So I think we should all
just leave him alone because...
A lot of you are wondering
why I haven't told you about this before.
The reason is, well, I've...
I only found out a few months ago myself.
I was asking my grandpa
a whole lot of questions before he died,
and I kept this on my cell as a reminder.
You have to believe me, Simon.
Your father was a killer.
If the bomb had gone off in mid-air,
as my father intended,
it would have been the most devastating
terrorist attack of its time
and my father would have gone down
in history as a mass-murderer.
Except he wouldn't have gone down
as my father.
I would have disappeared
in my mother's womb,
along with all the other passengers
on board that flight.
I wouldn't be here to tell you the story.
How's that?
Have you told anyone else about this?
- That I'm making it up?
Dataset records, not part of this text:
Example regexp_default_outside_pattern :
  regexp.MatchString digits "none" = false
  /\ StringRegexpFlag (host := flagSetHost) noFlags (addr "") "count" "c" "none"
       (addr digits) "How many"
     = Done (mkFlagSet ["count"] ["c"%char] [],
             pflag.mkFlag "count" "c" "How many"
               (regexpValue.mk (addr "none") (addr digits)) "none" "").
Proof. split; reflexivity. Qed.

Example nil_bool_flag :
  NilBoolFlag (host := flagSetHost) noFlags (addr nil) "draft" "d" "Mark as draft"
  = Done (mkFlagSet ["draft"] ["d"%char] [],
          pflag.mkFlag "draft" "d" "Mark as draft"
            (boolValue.mk (addr nil)) "false" "true").
Proof. reflexivity. Qed.

(** The flag set refuses a shorthand of two bytes and a name it has, and
    the constructor panics with it, whatever the default. *)
Example host_refuses_the_flag :
  StringEnumFlag (host := flagSetHost) noFlags (addr "") "state" "st" "a"
    ["a"; "b"] "Filter by state" = Panic
  /\ StringRegexpFlag (host := flagSetHost) (mkFlagSet ["count"] [] []) (addr "")
       "count" "" "1" (addr digits) "How many" = Panic
  /\ NilStringFlag (host := flagSetHost) (mkFlagSet ["title"] ["b"%char] [])
       (addr nil) "body" "b" "Body" = Panic.
Proof. repeat split. Qed.

Example unbound_target_panics :
  stringValue.Set_ (stringValue.mk nil) "x" = Panic
  /\ enumValue.Set_ (enumValue.mk nil ["a"]) "a" = Panic
  /\ enumValue.Set_ (enumValue.mk nil ["a"]) "b"
     = Done (enumValue.mk nil ["a"], Some (errorString "valid values are {a}")).
Proof. repeat split. Qed.

End Examples.

(** ** Further properties of the package *)

(** *** Splitting and joining *)

Lemma Split_nosep_app (i s : string) (sep : ascii) :
  occurs sep i = false ->
  strings.Split (i ++ s) sep
  = (i ++ hd "" (strings.Split s sep)) :: tl (strings.Split s sep).
Proof.
  induction i as [|c i IH]; simpl; intro H.
  - destruct (Split_cons s sep) as [h [t ->]]. reflexivity.
  - apply orb_false_iff in H as [Hc Hi]. rewrite Hc, (IH Hi). reflexivity.
Qed.

(** Joining with a separator that no item holds is undone by the split. *)
Lemma Split_concat (items : list string) (sep : ascii) :
  items <> [] ->
  Forall (fun item => occurs sep item = false) items ->
  strings.Split (String.concat (String sep "") items) sep = items.
Proof.
  induction items as [|x [|y l] IH]; intros Hne Hall.
  - contradiction.
  - inversion Hall; subst. simpl String.concat.
    rewrite <- (append_empty_r x) at 1.
    match goal with H : occurs sep x = false |- _ =>
      rewrite (@Split_nosep_app x "" sep H) end.
    simpl. now rewrite append_empty_r.
  - inversion Hall; subst. rewrite concat_cons.
    match goal with H : occurs sep x = false |- _ =>
      rewrite (@Split_nosep_app x _ sep H) end.
    cbn [append strings.Split]. rewrite Ascii.eqb_refl.
    cbn [hd tl]. rewrite append_empty_r.
    f_equal. apply IH; [discriminate | assumption].
Qed.

Lemma Split_length (s : string) (sep : ascii) :
  List.length (strings.Split s sep) = S (count sep s).
Proof.
  induction s as [|c s IH]; simpl; [reflexivity |].
  destruct (Ascii.eqb c sep); simpl.
  - now rewrite IH.
  - destruct (Split_cons s sep) as [h [t E]]. rewrite E in *. exact IH.
Qed.

Lemma length_append (a b : string) :
  String.length (a ++ b) = String.length a + String.length b.
Proof.
  induction a as [|x a IH]; simpl; [reflexivity | now rewrite IH].
Qed.

Lemma append_inj_r (a b c : string) : a ++ c = b ++ c -> a = b.
Proof.
  revert b. induction a as [|x a IH]; intros [|y b] H; simpl in H.
  - reflexivity.
  - apply (f_equal String.length) in H. simpl in H.
    rewrite length_append in H. lia.
  - apply (f_equal String.length) in H. simpl in H.
    rewrite length_append in H. lia.
  - inversion H; subst. f_equal. now apply IH.
Qed.

(** The split of what [enumMultiValue.String] puts between the braces:
    every item after the first comes back with the space of the
    separator in front. *)
Lemma Split_Join_comma_space (items : list string) :
  Forall (fun item => occurs comma item = false) items ->
  strings.Split (strings.Join items ", ") comma
  = match items with
    | [] => [""]
    | x :: rest => x :: map (String space) rest
    end.
Proof.
  rewrite Join_concat.
  induction items as [|x [|y l] IH]; intro Hall.
  - reflexivity.
  - inversion Hall; subst. simpl String.concat.
    rewrite <- (append_empty_r x) at 1.
    match goal with H : occurs comma x = false |- _ =>
      rewrite (@Split_nosep_app x "" comma H) end.
    simpl. now rewrite append_empty_r.
  - inversion Hall; subst. rewrite concat_cons.
    match goal with H : occurs comma x = false |- _ =>
      rewrite (@Split_nosep_app x _ comma H) end.
    match goal with H : Forall _ (y :: l) |- _ => specialize (IH H) end.
    change (", " ++ String.concat ", " (y :: l))
      with (String comma (String space (String.concat ", " (y :: l)))).
    cbn [strings.Split]. change (Ascii.eqb comma comma) with true.
    change (Ascii.eqb space comma) with false. cbv iota.
    rewrite IH. cbn [hd tl map]. now rewrite append_empty_r.
Qed.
No.
- Why not?
If my friends found out it wasn't true,
it wouldn't be the same.
What wouldn't be the same?
The feeling I get when I'm performing.
I mean, some parts of it
could almost be true,
- but in a different way.
- In what way?
Things about my family.
Stuff... Stuff I haven't thought about
for a while.
So, your father planted a bomb
on your mother?
Well, sort of.
- You live with your uncle?
- Yeah.
Does he know about this project?
- Are you going to tell him?
- I don't think he'd get it.
He wasn't really raised to be tolerant
about this sort of thing,
and his dad, my grandfather, he was...
He was a bit of a hard-ass.
- That could change.
- He died last spring.
Your uncle.
He might be more open-minded
than you think.
I wouldn't bet on that.
Well, there is a way to find out.
I came to apologize for yesterday.
That was wrong of me,
to embarrass a father in front of his son.
Is he here? Your boy?
He's in his bedroom doing his homework.
I wanted to explain
something I said yesterday.
It will only take a minute of your time.
All right. Why don't you come in?
So why did you come to
this part of the city?
I was just driving around
and I saw your decorations.
You were just driving around on your own?
I do that sometimes.
When I saw this public display
of your faith, it touched me.
I feel people staring at me all the time,
wondering why I would make
such a visible statement of my belief.
Where I come from, it's completely natural.
Here, it threatens.
And that surprises you?
Like a woman in a bikini
wouldn't threaten you people?
Us people?
Maybe people really should
stick to their own kind.
- That's how you were raised?
- Yeah, I was.
- And you're okay with that?
- Yeah, I'm just fine with it.
- Who is this?
- It's my sister.
She's a musician?
Yeah, she was. She died a few years ago.
I'm sorry. How did she die?
Car accident.
- Excuse me?
- Was she alone in the car?
No. The driver died, too.
Was he a friend?
Look, you said there was something
you wanted to explain about yesterday.
- It was about your son.
- Well, he's not my son. He's my nephew.
I raised him after my sister died.
I'm sorry I used the word "Jew"
yesterday. That's not what I meant.
The problem is not with the Jews and Christ.
It's with the Zionists.
Thank you. Thank you for making that clear.
Are you making fun of me?
Listen, your issues with Jews or Zionists
or whoever you happen to hate,
they have nothing to do with my life
or Simon's.
- That's how you were raised.
- Yes. That's exactly how I was raised.
What must have been going through
my mother's mind as she sat in that room?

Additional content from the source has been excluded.